Memorizing individual words without any context is hard. We create new knowledge by making connections between new information and existing information that we already have; when you try to memorize words individually, you are missing those neuron connections that help make new Chinese words stick in your memory.

In addition, when you try to learn from vocabulary lists, you are lacking context. Context is necessary to understand how exactly a word is used in Chinese. Otherwise, you might know the definition of a word, but you will not be able to use it in a conversation, or you might use it wrongly.

Therefore, using flashcards and flashcard-based apps (Anki, Memrise etc.) might be useful as a supplementary tool, but I do not recommend learning new words solely by using flashcards.

It is much more efficient to learn words as part of sentences, so you can understand their context. After learning each new word, try to make your own sentences, not only in class and for homework, but also in real-life conversations. This will help you remember new words more easily and also know how to use them correctly in real life.

3) Don’t translate directly from English

Don't translate Chinese directly from English

Another common mistake Chinese learners make is translating words and sentences directly from English to Chinese (this applies to other languages as well). It is a bad habit that many beginner-level Chinese learners have.

The problem with direct translation is that any two languages (especially languages as different as English and Chinese) have different grammar and many words that cannot simply be translated directly.

So instead of translating directly from your native language into Chinese, try learning new words in Chinese using Chinese. Ask your teacher or a friend to give you examples of how the word is used in different situations and learn the word from the Chinese context.

Luckily, the more Chinese you learn, the easier it will be to learn Chinese just using Chinese.

4) Pay attention to your Chinese pronunciation, even if you are a beginner!

pinyin

The learning mistake that I personally regret the most is not paying enough attention to my pronunciation in Chinese when I started learning.

Chinese tones are super important because, as you probably already know, a different tone in Chinese can completely change the meaning of a word. As eager beginners, we are often tempted to ignore tones so that our conversation flows better, hoping that the other side will understand us from context.

Not only does this often not work, but do you really want to go around sounding “like a foreigner” every time you speak Chinese? The thing native speakers of any language are often most impressed by is a Chinese learner who sounds like a native speaker.

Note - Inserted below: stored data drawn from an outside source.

Lemma getp_setp key val s : fits key val -> get_prop from_reader key (ResetProp.set_prop from_reader write_message key val s) = val.
Proof. intros Hf. apply get_value. rewrite setp_find by done. by rewrite decide_True. Qed.

Lemma fits_ro key val : read_only key = true -> fits key val.
Proof. unfold fits. intros ->. by rewrite orb_true_r. Qed.

Lemma getp_other key s s' : persistent key = false -> sys_find key (area s) = sys_find key (area s') ->
  get_prop from_reader key s = get_prop from_reader key s'.
Proof. intros Hp Hf. unfold get_prop, get. cbn. rewrite Hp, Hf. by destruct (pi_value <$> sys_find key (area s')). Qed.

Lemma set_prop_first z s z' s' :
  lib_name z = [] -> set_prop from_reader write_message z s = (z', s') ->
  z' = mkZygisk (injected (value s)) (sockets z) (start_count z) /\ value s' = injected (value s) /\
  forall k, k <> NBPROP -> sys_find k (area s') = without_maple s k.
Proof.
  unfold without_maple. intros Hl. unfold set_prop. rewrite Hl. cbn [is_empty negb]. fold (injected (value s)).
  set (s1 := ResetProp.set_prop from_reader write_message NBPROP _ s). intros [= <- <-].
  assert (value s1 = injected (value s)) as H1 by (apply getp_setp, fits_ro; reflexivity).
  assert (forall k, k <> NBPROP -> sys_find k (area s1) = sys_find k (area s)) as H2.
  { intros k Hk. unfold s1. rewrite setp_find by (apply fits_ro; reflexivity). by rewrite decide_False. }
  assert (get_prop from_reader MAPLE s1 = get_prop from_reader MAPLE s) as -> by (apply getp_other; [reflexivity | by apply H2]).
  split; [done |]. case_bool_decide as Hm; cbn [andb]; [| split; [done | intros k Hk; rewrite andb_false_r; by apply H2]]. split.
  - rewrite <- H1. apply getp_other; [reflexivity |]. rewrite setp_find by (apply fits_ro; reflexivity). by rewrite decide_False.
  - intros k Hk. rewrite setp_find by (apply fits_ro; reflexivity). rewrite andb_true_r. case_bool_decide; [by rewrite decide_True | rewrite decide_False by done; by apply H2].
Qed.

Lemma injected_nonempty orig : is_empty (injected orig) = false.
Proof. unfold injected. by destruct (is_empty orig || _). Qed.

Lemma restore_prop_injected z s orig z' s' :
  lib_name z = injected orig -> restore_prop from_reader write_message z s = (z', s') ->
  z' = mkZygisk [] (sockets z) (start_count z) /\ value s' = original orig /\
  forall k, k <> NBPROP -> sys_find k (area s') = sys_find k (area s).
Proof.
  intros Hl [= <- <-]. split; [done |]. split.
  - rewrite getp_setp by (apply fits_ro; reflexivity). rewrite Hl. unfold injected, original.
    destruct (is_empty orig || bool_decide (orig = #"0")) eqn:E; [done |].
    change 12%nat with (length ZYGISKLDR). rewrite length_app, drop_app_length. destruct orig; [done |]. rewrite (proj2 (Z.ltb_lt _ _)); [done | cbn [length]; lia].
  - intros k Hk. rewrite setp_find by (apply fits_ro; reflexivity). by rewrite decide_False.
Qed.

Lemma reset_false_injected z s orig :
  lib_name z = injected orig -> 0 <= start_count z < 3 ->
  reset oc from_reader write_message false z s = Ok (mkZygisk (lib_name z) (None, None) (start_count z + 1), s).
Proof.
  intros Hl Hc. unfold reset. rewrite u_arith_small by lia. cbn [mbind res_bind]. rewrite (proj2 (Z.ltb_ge _ _)) by lia.
  unfold set_prop. cbn [lib_name]. rewrite Hl, injected_nonempty. done.
Qed.
(** [zygisk_handler]: errors are logged; nothing stands for an abort. *)
Definition zygisk_handler (input : bytes) (p : Package.St (S:=S)) (z : ZygiskState) : option Handled :=
  let idle := mkHandled p z [] [] [] None in
  match decode c_i32 input with
  | Err _ => Some idle
  | Panic => None
  | Ok (code, s) =>
      if code =? GetInfo then
        let '(p, replies, marked, r) := get_process_info read_certificate MAGISK_VER_CODE check_signature sdk_int is_emulator is_deny_target denylist_enforced e ml has_dir s p in
        match r with Panic => None | _ => Some (mkHandled p z replies marked [] None) end
      else if code =? ConnectCompanion then
        match decode c_bool s with
        | Ok (is_64_bit, _) => let '(z, actions, _) := connect_zygiskd ml is_64_bit client alive sends pair answer z in Some (mkHandled p z [] [] actions None)
        | Err _ => Some idle
        | Panic => None
        end
      else if code =? GetModDir then
        match get_mod_dir ml s with Ok dir => Some (mkHandled p z [] [] [] dir) | Err _ => Some idle | Panic => None end
      else Some idle
  end.
End Handler.

(** * Theorems *)

Lemma fd_text fd : 0 <= fd < 2 ^ 31 -> as_str (push_str (fmt_dec fd) (FixedBuf_new 16)).1 = fmt_dec fd.
Proof.
  intros Hfd. pose proof (Notify.fmt_dec_length fd Hfd). destruct (FixedBuf_push_fits (FixedBuf_new 16) (fmt_dec fd)) as (_ & _ & ->); [reflexivity | | done].
  cbn [buf FixedBuf_new]. rewrite length_replicate. cbn. lia.
Qed.

(** The companion is started on the right descriptor: the program that is executed
    finds its way by the empty name and the arguments to [zygiskd], and reads back the
    number.  The file is the one of the directory, if its name is not too long. *)
Theorem companion_started lp64 is_64_bit tmp fd :
  0 <= fd < 2 ^ 31 ->
  let '(exe, argv) := exec_zygiskd lp64 is_64_bit tmp fd in
  main argv = Some (ZygiskMain, tail argv) /\ zygisk_main (tail argv) = Some fd /\
  (starts_with tmp #"/" = true -> ends_with tmp #"/" = false -> (length tmp <= 54)%nat ->
   exe = tmp ++ #"/" ++ (if lp64 && negb is_64_bit then #"magisk32" else #"magisk")).
Proof.
  intros Hfd. unfold exec_zygiskd. rewrite fd_text by done. split_and!.
  - reflexivity.
  - cbn [tail zygisk_main]. rewrite bool_decide_eq_true_2 by done. f_equal. unfold parse_int, fmt_dec. rewrite (proj2 (Z.ltb_ge _ _)) by lia. by rewrite parse_print by lia.
  - intros Hs He Hl. set (m := if lp64 then _ else _). assert (m = if lp64 && negb is_64_bit then #"magisk32" else #"magisk") as <- by (subst m; by destruct lp64, is_64_bit).
    assert (length m <= 8)%nat as Hm by (subst m; destruct lp64, is_64_bit; apply Nat.leb_le; reflexivity). assert (starts_with m #"/" = false) as Hms by (subst m; by destruct lp64, is_64_bit).
    assert (sized 64 (FixedBuf_new 64)) as H0 by (split; [reflexivity | apply length_replicate]).
    assert (append_path tmp (nul_terminate []) = nul_terminate tmp) as H1 by (unfold append_path; change [slash] with #"/"; by rewrite Hs).
    assert (append_path m (nul_terminate tmp) = nul_terminate (tmp ++ #"/" ++ m)) as H2.
    { unfold append_path. change [slash] with #"/". rewrite Hms. cbn [as_str Utf8CString_buf inner nul_terminate]. rewrite He.
      assert (buf_is_empty (nul_terminate tmp) = false) as -> by (destruct tmp; [done | reflexivity]). cbn. by rewrite <- app_assoc. }
    pose proof (buf_op_agrees 64 (FixedBuf_new 64) (nul_terminate []) (OPath tmp) H0 eq_refl eq_refl) as A1. cbn [buf_op] in A1. rewrite H1 in A1. specialize (A1 ltac:(cbn [inner nul_terminate]; lia)).
    pose proof (buf_op_agrees 64 (append_path tmp (FixedBuf_new 64)) (nul_terminate tmp) (OPath m) (append_path_sized 64 tmp _ H0) A1 eq_refl) as A2.
    cbn [buf_op] in A2. rewrite H2 in A2. apply A2. cbn [inner nul_terminate]. rewrite !length_app. change (length #"/") with 1%nat. lia.
Qed.

Lemma companion_started_witness :
  main (exec_zygiskd true false #"/debug_ramdisk" 57).2 = Some (ZygiskMain, [ #"zygisk"; #"companion"; #"57"]) /\
  (exec_zygiskd true false #"/debug_ramdisk" 57).1 = #"/debug_ramdisk/magisk32".
Proof.
  pose proof (companion_started true false #"/debug_ramdisk" 57 ltac:(lia)) as Hc. destruct (exec_zygiskd true false #"/debug_ramdisk" 57) as [exe argv] eqn:E.
  destruct Hc as (H1 & _ & H3). cbn [fst snd]. split; [rewrite H1; injection E as _ <-; vm_compute; reflexivity | apply H3; [reflexivity | reflexivity | apply Nat.leb_le; reflexivity]].
Defined.

(** Nothing but an empty name leads to the private program, and the commands of Magisk are
    the same under their own name and as a word after magisk. *)
Theorem main_dispatch argv l :
  (main argv = Some (ZygiskMain, l) -> head argv = Some []) /\
  (forall p args, p ∈ applets -> main (p.1 :: args) = Some (p.2, p.1 :: args) /\ main (#"magisk" :: p.1 :: args) = Some (p.2, p.1 :: args)).
Proof.
  split.
  - destruct argv as [|[|c path] args]; [done | done |]. cbn [head main]. assert (forall n (q l' : list bytes), ((fun p => (p, q)) <$> find_applet n applets) <> Some (ZygiskMain, l')) as Hn.
    { intros n q l'. unfold find_applet. cbn. by repeat case_bool_decide. }
    case_bool_decide; [destruct args as [|a args]; [done |]; destruct (starts_with a _); [done |] |]; by intros ?%Hn.
  - intros p args Hp. unfold applets in Hp. rewrite !elem_of_cons, elem_of_nil in Hp. destruct Hp as [->|[->|[]]]; split; vm_compute; reflexivity.
Qed.

Lemma main_dispatch_witness : main [ #"magisk"; #"su"; #"-c"; #"id"] = Some (SuMain, [ #"su"; #"-c"; #"id"]).
Proof. apply (main_dispatch [] []) with (p := (#"su", SuMain)). unfold applets. apply list_elem_of_here. Defined.

(** The number of a module means the same to the daemon and to the companion: the entry that
    a request for module [i] runs is the one of the library of the [i]-th module, and a
    module without a library, which is sent as the null device, has none. *)
Theorem module_ids_agree {H} (is_reg : Z -> bool) (dlsym : Z -> option H) ml is_64_bit q i :
  is_reg STDOUT_FILENO = false -> zlen ml <= FdPass.SCM_MAX_FD ->
  exists fds q', get_module_fds (Some ml) is_64_bit = Some fds /\ FdPass.send_fds fds [] = (q', Ok tt) /\
    (let '(rest, got) := FdPass.recv_fds_for_cxx (q' ++ q) in
     rest = q /\
     serve (load_modules is_reg dlsym got) i =
     (m ← (if (0 <=? i) then ml !! Z.to_nat i else None); let fd := if is_64_bit then z64 m else z32 m in if fd <? 0 then None else load is_reg dlsym fd)).
Proof.
  intros Hreg Hlen. eexists _, _. split; [reflexivity |]. set (f := fun m => _). rewrite FdPass.send_fds_Ok by (by rewrite length_map). split; [reflexivity |].
  cbn [app]. unfold FdPass.recv_fds_for_cxx, FdPass.recv_fds. rewrite FdPass.recvmsg_whole by done. split; [done |].
  unfold serve, load_modules. rewrite !length_map. destruct (Z.leb_spec 0 i) as [Hi|Hi]; [| done]. cbn [andb]. rewrite map_map.
  destruct (Z.ltb_spec i (zlen ml)) as [Hl|Hl].
  - rewrite list_lookup_fmap. destruct (ml !! Z.to_nat i) as [m|]; [| done]. cbn. subst f. cbn. destruct (Z.ltb_spec (if is_64_bit then z64 m else z32 m) 0); [| done].
    unfold load. by rewrite Hreg.
  - rewrite lookup_ge_None_2 by lia. done.
Qed.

So next time you are having a conversation in Chinese and you are not sure what the correct tone of a word is, check it quickly in a dictionary or ask your conversation partner. Chances are, they will be happy to help.

5) Learn Chinese Culture

Peking duck most popular Chinese food dishes

The deeper your cultural understanding of China and the Chinese culture, the easier it will be to have meaningful conversations and build rapport with Chinese people.

A proven way to impress a stranger in China is to demonstrate your knowledge of their regional culture. Moreover, understanding the culture will help you understand the motivation behind what is being said, thereby understanding also why it has been said.

Culture includes many things – cuisine, habits, geography, traditions, history, music, books and much more.

If you are not sure where to start learning about Chinese culture, you can start with the Chinese Culture section of our blog on our website.

Conclusion

Learning Chinese is not just studying words and grammar, but also learning how to communicate with native speakers, how to sound more native, and gaining a deeper understanding of the Chinese culture. If you are just beginning your Chinese learning journey, make sure you do not make the mistakes above, then you will certainly see your Chinese proficiency soar!